== Requirement ==
Scanning the entries below, copy every line that contains the word "Bước".

Saved entries:
==================================================

Definition BindingsStep (s : WizardState) : list (node wizard_event) :=
  let servers : gset jsstr := list_to_set (servers_of s) in
  let group (server legend : jsstr) (fields : list (node wizard_event)) :=
    when (bool_decide (server ∈ servers))
      [El "fieldset" [] (El "legend" [] [Txt legend] :: fields)] in
  [El "section" [] (
    [El "h3" [] [Txt "Bước 4: Kết nối (không bắt buộc)"]]
    ++ group "jira" "Jira" [text_input "Mã dự án (project key):" FJira (ws_jiraProjectKey s) []]
    ++ group "confluence" "Confluence" [
         text_input "Mã space:" FSpaceKey (ws_confluenceSpaceKey s) []; Txt " ";
         text_input "ID space:" FSpaceId (ws_confluenceSpaceId s) []; Txt " ";
         text_input "ID trang OKR:" FOkrPage (ws_confluenceOkrPageId s) []]
    ++ group "github" "GitHub" [text_input "Repo (owner/name):" FRepo (ws_githubRepo s) []]
    ++ group "slack" "Slack" (
         [text_input "Kênh báo cáo:" FReportChannel (ws_slackReportChannel s) []; Txt " ";
          text_input "Kênh cho khách/sếp:" FStakeholder (ws_slackStakeholderChannel s) []; Txt " ";
          text_input "Kênh bên ngoài (cách nhau dấu phẩy):" FExternal (ws_slackExternalChannels s)
            [AStr "placeholder" "C123,C456"]]
         ++ when (stakeholderChannelMissing s)
              [El "p" [AStr "className" "muted"]
                 [Txt "Gợi ý: kênh khách/sếp thường cũng nằm trong danh sách kênh bên ngoài"]])
    ++ when (Nat.eqb (size servers) 0)
         [El "p" [AStr "className" "muted"] [Txt "Loại nhân sự này không cần kết nối ghi."]])].

Definition ReviewStep (spec : CreateAgentSpec) (servers : list jsstr) (r : ReviewState) :
    list (node wizard_event) :=
  [El "section" [] (
    [El "h3" [] [Txt "Bước 5: Xem lại + tạo"];
     El "pre" [AStr "className" "review-spec"] [Txt (json_pretty 0 (spec_json spec))];
     El "div" [AStr "className" "token-setup-box"] [
       El "h4" [] [Txt "Cài đặt token"];
       El "p" [AStr "className" "muted"] [
         Txt "Đây chỉ là TÊN biến môi trường — đừng nhập giá trị bí mật ở đây. Người phụ trách kỹ thuật sẽ điền giá trị thật vào file .env trên máy chủ."];
       El "pre" [AStr "className" "env-template"] [Txt (buildEnvTemplate servers)];
       El "button" [AStr "type" "button"; AOn (OnClick CopyEnv)]
         [Txt (if rv_copied r then "Đã chép!" else "Chép mẫu .env")]]]
    ++ error_line (rv_error r)
    ++ match rv_result r with
       | None =>
           [El "button" [AStr "type" "button"; ADisabled (rv_busy r); AOn (OnClick Create)]
              [Txt (if rv_busy r then "Đang tạo…" else "Tạo agent")]]
       | Some res =>
           [El "p" [AStr "className" "ok"] [
              Txt "Đã tạo agent "; El "strong" [] [Txt (cr_id res)]; Txt "."; Txt " ";
              El "a" [AStr "href" (cat ["/agents/"; cr_id res])] [Txt "Mở trang agent"];
              Txt " để gắn bot Telegram (nhắn được ngay) và quản lý."]]
       end)].

Definition STEP_LABELS : list jsstr :=
  ["Mẫu nhân sự"; "Loại nhân sự"; "Danh tính"; "Báo cáo"; "Kết nối"; "Xem lại"].

Definition step_label (step : Z) (i : nat) (label : jsstr) : node wizard_event :=
  El "li" (if step =? Z.of_nat i then [AStr "className" "wizard-step-active"] else [])
    [Txt (z_str (Z.of_nat i)); Txt ". "; Txt label].

Definition step_view (w : wizard) : list (node wizard_event) :=
  let s := wd_state w in
  match wd_local w with
  | LPicker p => StaffTemplatePicker p
  | LDomain d => DomainPicker (option_map pk_id (ws_pack s)) d
  | LIdentity => IdentityStep s
  | LReports b => ReportsStep s b
  | LBindings => BindingsStep s
  | LReview r => ReviewStep (buildSpec s) (servers_of s) r
  end.

Definition CreateAgent (w : wizard) : list (node wizard_event) :=
  let s := wd_state w in
  [El "section" [] (
    [El "h2" [] [Txt "Tạo nhân sự ảo"];
     El "ol" [AStr "className" "wizard-steps"] (imap (step_label (ws_step s)) STEP_LABELS)]
    ++ step_view w
    ++ [El "div" [AStr "className" "wizard-nav"] (
          when (0 <? ws_step s)
            [El "button" [AStr "type" "button"; AOn (OnClick Back)] [Txt "Quay lại"]]
          ++ [Txt " "]
          ++ when ((0 <? ws_step s) && (ws_step s <? 5))
               [El "button" [AStr "type" "button";
                             ADisabled (negb (canAdvanceFrom s (ws_step s)));
                             AOn (OnClick Next)] [Txt "Tiếp"]])])].

Definition create_agent : component :=
  {| c_state := wizard; c_event := wizard_event; c_req := wizard_req; c_resp := wizard_resp;
     c_init :=
       ({| wd_state := INITIAL; wd_local := fst (mount_step 0 INITIAL); wd_mount := 0 |},
        snd (mount_step 0 INITIAL));
     c_view := CreateAgent; c_env := λ _ _, False;
     c_handle := wizard_handle; c_resume := wizard_resume |}.

(** ** What each step offers *)

Lemma error_line_offers {E} o (e : E) : offers (error_line o) e ↔ False.
Proof. unfold error_line. split; [|done]. intros H. inv_offers. Qed.

Lemma picker_offers p e :
  offers (StaffTemplatePicker p) e → e = Skip ∨ ∃ t, t ∈ tp_list p ∧ e = Choose t.
Proof.
  intros H. unfold StaffTemplatePicker, skip_nav in H. inv_offers;
    try by (rewrite error_line_offers in H).
  all: try by left.
  unfold template_card in H. inv_offers. eauto.
Qed.

Lemma domain_offers sel d e :
  offers (DomainPicker sel d) e → ∃ p, p ∈ dp_packs d ∧ e = PickPack p.
Proof.
  intros H. unfold DomainPicker in H. inv_offers; try by (rewrite error_line_offers in H).
  unfold domain_option in H. inv_offers. eauto.
Qed.

Lemma text_input_offers l f v m e :
  flat_map attr_handler m = [] → offers [text_input l f v m] e → ∃ x, e = Edit f x.
Proof.
  intros Hm H. unfold text_input in H. inv_offers; [eauto|].
  rewrite Hm in H. inv_offers.
Qed.

Ltac inv_inputs :=
  inv_offers;
  repeat match goal with
  | H : offers [text_input _ _ _ _] _ |- _ => apply text_input_offers in H as [? ->]; [|done]
  end.

Definition identity_field (f : text_field) : Prop :=
  f = FId ∨ f = FName ∨ f = FRole ∨ f = FGoals ∨ f = FPersona.

Lemma identity_offers s e :
  offers (IdentityStep s) e → ∃ f v, identity_field f ∧ e = Edit f v.
Proof. intros H. unfold IdentityStep, identity_field in *. inv_inputs; eauto 10. Qed.

Lemma bindings_offers s e :
  offers (BindingsStep s) e → ∃ f v, ¬ identity_field f ∧ e = Edit f v.
Proof.
  intros H. unfold BindingsStep, identity_field in *. inv_inputs;
    eexists _, _; (split; [|reflexivity]); naive_solver.
Qed.

Lemma reports_offers s b e :
  offers (ReportsStep s b) e →
  ∃ k, k ∈ kinds_of s ∧
    (e = ToggleKind k ∨ ∃ sc ev, e = Schedule k ev ∧ k ∈ ws_reports s ∧ b !! k = Some sc).
Proof.
  intros H. unfold ReportsStep in H. inv_offers. unfold report_kind in H. inv_offers; [eauto|].
  eexists. split; [eassumption|]. right. eexists _, _. split; [eassumption|].
  split; [by apply memb_spec|eassumption].
Qed.

Lemma review_offers spec servers r e :
  offers (ReviewStep spec servers r) e →
  e = CopyEnv ∨ e = Create ∧ rv_busy r = false ∧ rv_result r = None.
Proof.
  intros H. unfold ReviewStep in H. inv_offers; try by (rewrite error_line_offers in H).
  all: eauto.
Qed.

Lemma wizard_offers w e :
  offers (CreateAgent w) e →
  offers (step_view w) e ∨ (e = Back ∧ 0 < ws_step (wd_state w)) ∨
  (e = Next ∧ 0 < ws_step (wd_state w) < 5 ∧
   canAdvanceFrom (wd_state w) (ws_step (wd_state w)) = true).
Proof.
  intros H. unfold CreateAgent in H. inv_offers; auto.
  - unfold step_label in H. destruct (_ =? _) in H; inv_offers.
  - right; left. split; [done|lia].
  - right; right. split; [done|]. split; [lia|].
    match goal with H : negb _ = false |- _ => by apply negb_false_iff in H end.
Qed.

(** ** The invariant *)

(** The step on display is the step of the state; only checked kinds have a builder. *)
Definition local_ok (w : wizard) : Prop :=
  let step := ws_step (wd_state w) in
  match wd_local w with
  | LPicker _ => step = 0
  | LDomain _ => step = 1
  | LIdentity => step = 2
  | LReports b => step = 3 ∧ ∀ k, is_Some (b !! k) → k ∈ ws_reports (wd_state w)
  | LBindings => step = 4
  | LReview _ => step = 5
  end.

(** The creations requested by the mounted step, and how many its state allows. *)
Definition own_post (n : nat) (r : wizard_req) : bool :=
  match r with PostAgent m _ => Nat.eqb m n | _ => false end.
Definition own_posts (n : nat) (q : list wizard_req) : nat := length (List.filter (own_post n) q).
Definition posts_allowed (l : local_state) : nat :=
  match l with LReview r => if rv_busy r then 1 else 0 | _ => 0 end%nat.

Definition flight_ok (w : wizard) (q : list wizard_req) : Prop :=
  Forall (λ r, (req_mount r ≤ wd_mount w)%nat) q ∧
  (own_posts (wd_mount w) q ≤ posts_allowed (wd_local w))%nat.

Definition wizard_inv (w : wizard) (q : list wizard_req) : Prop :=
  state_ok (wd_state w) ∧ local_ok w ∧ flight_ok w q.

Lemma own_posts_app n q1 q2 : own_posts n (q1 ++ q2) = (own_posts n q1 + own_posts n q2)%nat.
Proof. unfold own_posts. by rewrite List.filter_app, length_app. Qed.

Lemma own_posts_none n q : Forall (λ r, (req_mount r < n)%nat) q → own_posts n q = 0%nat.
Proof.
  unfold own_posts. induction 1 as [|r q Hr _ IH]; cbn; [done|].
  assert (own_post n r = false) as ->; [|done].
  destruct r; cbn in *; try done. apply Nat.eqb_neq. lia.
Qed.

Lemma fresh_builders_checked s k :
  is_Some (fresh_builders s !! k) → k ∈ ws_reports s.
Proof.
  unfold fresh_builders. intros [sc H%elem_of_list_to_map_2].
  apply list_elem_of_fmap in H as (k' & [= -> _] & H).
  apply list_elem_of_filter in H as [H _]. by apply memb_spec.
Qed.

Lemma mount_step_ok n s :
  0 ≤ ws_step s ≤ 5 →
  local_ok {| wd_state := s; wd_local := fst (mount_step n s); wd_mount := n |} ∧
  Forall (λ r, req_mount r = n) (snd (mount_step n s)) ∧ own_posts n (snd (mount_step n s)) = 0%nat.
Proof.
  intros Hs. unfold mount_step.
  assert (∀ r, req_mount r = n → own_post n r = false → 
    Forall (λ r, req_mount r = n) [r] ∧ own_posts n [r] = 0%nat) as H1.
  { intros r Hr Ho. split; [by constructor|]. unfold own_posts. cbn. by rewrite Ho. }
  assert (Forall (λ r, req_mount r = n) [] ∧ own_posts n [] = 0%nat) as H0 by done.
  destruct (Z.eqb_spec (ws_step s) 0) as [E|]; [split; [exact E|by apply H1]|].
  destruct (Z.eqb_spec (ws_step s) 1) as [E|]; [split; [exact E|by apply H1]|].
  destruct (Z.eqb_spec (ws_step s) 2) as [E|]; [split; [exact E|exact H0]|].
  destruct (Z.eqb_spec (ws_step s) 3) as [E|].
  { split; [|exact H0]. split; [exact E|apply fresh_builders_checked]. }
  destruct (Z.eqb_spec (ws_step s) 4) as [E|]; (split; [|exact H0]); [exact E|].
  unfold local_ok. cbn. lia.
Qed.

(** A change of step keeps the invariant when the new step may be entered. *)
Lemma go_ok n s w q :
  wizard_inv w q → state_ok (goTo n s) → n ≠ ws_step (wd_state w) →
  wizard_inv (fst (go n s w)) (q ++ snd (go n s w)).
Proof.
  intros (_ & _ & Hq & _) Hs Hn. unfold go. rewrite (proj2 (Z.eqb_neq _ _) Hn).
  destruct (mount_step_ok (S (wd_mount w)) (goTo n s) (so_steps _ Hs)) as (H1 & H2 & H3).
  destruct (mount_step (S (wd_mount w)) (goTo n s)) as [l reqs]. cbn [fst snd] in *.
  split; [done|]. split; [done|]. split; cbn [wd_mount wd_local].
  - apply Forall_app. split; eapply Forall_impl; try done; cbn; intros; lia.
  - rewrite own_posts_app, H3, own_posts_none; [lia|].
    eapply Forall_impl; [done|]. cbn. intros; lia.
Qed.

(** A change of the shared state only. *)
Lemma with_state_ok s w q :
  wizard_inv w q → state_ok s → ws_step s = ws_step (wd_state w) →
  ws_reports s = ws_reports (wd_state w) ∨ ws_step s ≠ 3 →
  wizard_inv (with_state s w) (q ++ []).
Proof.
  intros (_ & Hl & Hq) Hs Hstep Hr. rewrite app_nil_r. split; [done|]. split; [|done].
  unfold local_ok in *. cbn. rewrite Hstep. destruct (wd_local w); try done.
  destruct Hl as [? Hl]. split; [done|]. destruct Hr as [->|]; [done|congruence].
Qed.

==================================================

== Exercise solution ==
    [El "h3" [] [Txt "Bước 4: Kết nối (không bắt buộc)"]]
    [El "h3" [] [Txt "Bước 5: Xem lại + tạo"];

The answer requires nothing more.